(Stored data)
- Opening Delimiter -

(* ===== verification/LightHandlers.v ===== *)
(** * Requests and results on a light node
    (src/ledger/light/executor/request_checker.go, detached_notifier.go,
    src/ledger/light/proc/set_request.go, set_result.go and the handlers that
    read the filament)

    The handlers run in [io Light] on the state of the node: the indexes, the
    records, the caches of the filament calculator, and the messages sent.  A
    handler holds the lock of its object from start to end and is one step.
    [flow.Pulse(ctx)], the writer of the pulse and the rest of the node are
    arguments or the classes [Node] and [Scheme]. *)
From S2P Require Import Prelude Pulse PulseStore Reference Jet Records Payload Filaments.
From S2P Require WriteController.

Definition ErrCancelled : error := Errorf "flow cancelled".
Abbreviation ErrWriteClosed := WriteController.ErrWriteClosed.

Record Light : Type := mkLight {
  l_indexes : IndexStorageMemory;
  l_records : RecordMemory;
  l_caches : cacheStore;
  l_replies : list Payload.t;
  l_sent : list (option Global * Payload.t);
}.

Class LightNode : Type := {
  light_node :: Node;
  light_scheme :: Scheme;
  calculator_Backwards : Z -> Z -> go (result Pulse);
  calculator_fuel : nat;
  writer_Begin : Z -> result unit;
}.

(** The calculator reads the storages of the node. *)
Definition calculator `{LightNode} (st : Light) : FilamentCalculator :=
  mkCalculator (l_indexes st) (l_records st) calculator_Backwards calculator_fuel.

Section Handlers.
Context `{LightNode}.

(** A call of the calculator from a handler. *)
Definition filaments {A} (op : FilamentCalculator -> io cacheStore A) : io Light A := fun st =>
  match op (calculator st) (l_caches st) with
  | Ret (cs, r) => Ret (mkLight (l_indexes st) (l_records st) cs (l_replies st) (l_sent st), r)
  | Panic msg => Panic msg
  end.

Definition Reply (msg : Payload.t) : io Light unit :=
  modify (fun st => mkLight (l_indexes st) (l_records st) (l_caches st)
                      (l_replies st ++ [msg]) (l_sent st)).
(** Messages without a reply: to the virtual executor of an object, or to a node. *)
Definition SendRole (msg : Payload.t) : io Light unit :=
  modify (fun st => mkLight (l_indexes st) (l_records st) (l_caches st)
                      (l_replies st) (l_sent st ++ [(None, msg)])).
Definition Send (msg : Payload.t) (node : Global) : io Light unit :=
  modify (fun st => mkLight (l_indexes st) (l_records st) (l_caches st)
                      (l_replies st) (l_sent st ++ [(Some node, msg)])).

(** ** request_checker.go *)

(** [if err := ...; err != nil { return &payload.CodedError{...} }] *)
Definition ValidateRequest (requestID : Local) (request : Request) : option error :=
  match Request_Validate request with
  | Some (Errorf text) => Some (CodedError text CodeRequestInvalid)
  | Some e => Some e
  | None =>
      let reasonID := addressLocal (ReasonRef request) in
      if Local_Pulse reasonID >? Local_Pulse requestID
      then Some (CodedError "request is older than its reason" CodeRequestInvalid)
      else None
  end.

Definition check {S} (e : option error) : io S unit :=
  match e with Some e => throw e | None => mret tt end.

Fixpoint findRequest (requests : list CompositeFilamentRecord) (requestID : Local) :
  result CompositeFilamentRecord :=
  match requests with
  | [] => Fail (CodedError "request not found" CodeReasonIsWrong)
  | p :: rest => if bool_decide (RecordID p = requestID) then Good p else findRequest rest requestID
  end.

Fixpoint findIncomingAPIRequest (reqs : list CompositeFilamentRecord) (apiRequest : string) :
  option CompositeFilamentRecord :=
  match reqs with
  | [] => None
  | req :: rest =>
      match as_request req with
      | Some (IncomingRequest r) =>
          if bool_decide (APIRequestID r = apiRequest) then Some req
          else findIncomingAPIRequest rest apiRequest
      | _ => findIncomingAPIRequest rest apiRequest
      end
  end.

Definition checkReasonForOutgoingRequest (reasonID outgoingRequestID objectID : Local) :
  io Light unit :=
  openedRequests ← wrapped "failed fetch pending requests"
    (filaments (fun c => OpenedRequests c (Local_Pulse outgoingRequestID) objectID true));
  reason ← wrapped "failed to check reason" (lift_result (findRequest openedRequests reasonID));
  match as_request reason with
  | Some (IncomingRequest incomingReason) =>
      if Immutable incomingReason then mret tt
      else
        oldestRequest ← lift_go (OldestMutable openedRequests);
        match oldestRequest with
        | None => throw (CodedError "reason is not the oldest mutable" CodeReasonIsWrong)
        | Some oldest =>
            if negb (bool_decide (RecordID oldest = reasonID))
            then throw (CodedError "request reason is not the oldest in filament" CodeReasonIsWrong)
            else mret tt
        end
  | _ => throw (Errorf "reason is not incoming")
  end.

(** From another node. *)
Definition getRequest (reasonObjectID reasonID : Local) (currentPulse : Z) : result Payload.Info :=
  jetID ← wrap_err (Fetch reasonObjectID currentPulse) "failed to fetch jet";
  node ← wrap_err (LightExecutorForJet jetID currentPulse) "failed to calculate node";
  match SendTarget (Payload.GetRequestInfo reasonObjectID reasonID currentPulse) node with
  | None => Fail (Errorf "no reply for request reason check")
  | Some (Fail e) => Fail (Wrap e "failed to unmarshal reply")
  | Some (Good (Payload.RequestInfo concrete)) => Good concrete
  | Some (Good (Payload.Error text code)) => Fail (CodedError text code)
  | Some (Good _) => Fail (Errorf "unexpected reply")
  end.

- Closing Delimiter -

- _WORK REQUEST_:
Give back the whole of the data above, exactly as written.

- _TASK RESPONSE_:
(* ===== verification/LightHandlers.v ===== *)
(** * Requests and results on a light node
    (src/ledger/light/executor/request_checker.go, detached_notifier.go,
    src/ledger/light/proc/set_request.go, set_result.go and the handlers that
    read the filament)

    The handlers run in [io Light] on the state of the node: the indexes, the
    records, the caches of the filament calculator, and the messages sent.  A
    handler holds the lock of its object from start to end and is one step.
    [flow.Pulse(ctx)], the writer of the pulse and the rest of the node are
    arguments or the classes [Node] and [Scheme]. *)
From S2P Require Import Prelude Pulse PulseStore Reference Jet Records Payload Filaments.
From S2P Require WriteController.

Definition ErrCancelled : error := Errorf "flow cancelled".
Abbreviation ErrWriteClosed := WriteController.ErrWriteClosed.

Record Light : Type := mkLight {
  l_indexes : IndexStorageMemory;
  l_records : RecordMemory;
  l_caches : cacheStore;
  l_replies : list Payload.t;
  l_sent : list (option Global * Payload.t);
}.

Class LightNode : Type := {
  light_node :: Node;
  light_scheme :: Scheme;
  calculator_Backwards : Z -> Z -> go (result Pulse);
  calculator_fuel : nat;
  writer_Begin : Z -> result unit;
}.

(** The calculator reads the storages of the node. *)
Definition calculator `{LightNode} (st : Light) : FilamentCalculator :=
  mkCalculator (l_indexes st) (l_records st) calculator_Backwards calculator_fuel.

Section Handlers.
Context `{LightNode}.

(** A call of the calculator from a handler. *)
Definition filaments {A} (op : FilamentCalculator -> io cacheStore A) : io Light A := fun st =>
  match op (calculator st) (l_caches st) with
  | Ret (cs, r) => Ret (mkLight (l_indexes st) (l_records st) cs (l_replies st) (l_sent st), r)
  | Panic msg => Panic msg
  end.

Definition Reply (msg : Payload.t) : io Light unit :=
  modify (fun st => mkLight (l_indexes st) (l_records st) (l_caches st)
                      (l_replies st ++ [msg]) (l_sent st)).
(** Messages without a reply: to the virtual executor of an object, or to a node. *)
Definition SendRole (msg : Payload.t) : io Light unit :=
  modify (fun st => mkLight (l_indexes st) (l_records st) (l_caches st)
                      (l_replies st) (l_sent st ++ [(None, msg)])).
Definition Send (msg : Payload.t) (node : Global) : io Light unit :=
  modify (fun st => mkLight (l_indexes st) (l_records st) (l_caches st)
                      (l_replies st) (l_sent st ++ [(Some node, msg)])).

(** ** request_checker.go *)

(** [if err := ...; err != nil { return &payload.CodedError{...} }] *)
Definition ValidateRequest (requestID : Local) (request : Request) : option error :=
  match Request_Validate request with
  | Some (Errorf text) => Some (CodedError text CodeRequestInvalid)
  | Some e => Some e
  | None =>
      let reasonID := addressLocal (ReasonRef request) in
      if Local_Pulse reasonID >? Local_Pulse requestID
      then Some (CodedError "request is older than its reason" CodeRequestInvalid)
      else None
  end.

Definition check {S} (e : option error) : io S unit :=
  match e with Some e => throw e | None => mret tt end.

Fixpoint findRequest (requests : list CompositeFilamentRecord) (requestID : Local) :
  result CompositeFilamentRecord :=
  match requests with
  | [] => Fail (CodedError "request not found" CodeReasonIsWrong)
  | p :: rest => if bool_decide (RecordID p = requestID) then Good p else findRequest rest requestID
  end.

Fixpoint findIncomingAPIRequest (reqs : list CompositeFilamentRecord) (apiRequest : string) :
  option CompositeFilamentRecord :=
  match reqs with
  | [] => None
  | req :: rest =>
      match as_request req with
      | Some (IncomingRequest r) =>
          if bool_decide (APIRequestID r = apiRequest) then Some req
          else findIncomingAPIRequest rest apiRequest
      | _ => findIncomingAPIRequest rest apiRequest
      end
  end.

Definition checkReasonForOutgoingRequest (reasonID outgoingRequestID objectID : Local) :
  io Light unit :=
  openedRequests ← wrapped "failed fetch pending requests"
    (filaments (fun c => OpenedRequests c (Local_Pulse outgoingRequestID) objectID true));
  reason ← wrapped "failed to check reason" (lift_result (findRequest openedRequests reasonID));
  match as_request reason with
  | Some (IncomingRequest incomingReason) =>
      if Immutable incomingReason then mret tt
      else
        oldestRequest ← lift_go (OldestMutable openedRequests);
        match oldestRequest with
        | None => throw (CodedError "reason is not the oldest mutable" CodeReasonIsWrong)
        | Some oldest =>
            if negb (bool_decide (RecordID oldest = reasonID))
            then throw (CodedError "request reason is not the oldest in filament" CodeReasonIsWrong)
            else mret tt
        end
  | _ => throw (Errorf "reason is not incoming")
  end.

(** From another node. *)
Definition getRequest (reasonObjectID reasonID : Local) (currentPulse : Z) : result Payload.Info :=
  jetID ← wrap_err (Fetch reasonObjectID currentPulse) "failed to fetch jet";
  node ← wrap_err (LightExecutorForJet jetID currentPulse) "failed to calculate node";
  match SendTarget (Payload.GetRequestInfo reasonObjectID reasonID currentPulse) node with
  | None => Fail (Errorf "no reply for request reason check")
  | Some (Fail e) => Fail (Wrap e "failed to unmarshal reply")
  | Some (Good (Payload.RequestInfo concrete)) => Good concrete
  | Some (Good (Payload.Error text code)) => Fail (CodedError text code)
  | Some (Good _) => Fail (Errorf "unexpected reply")
  end.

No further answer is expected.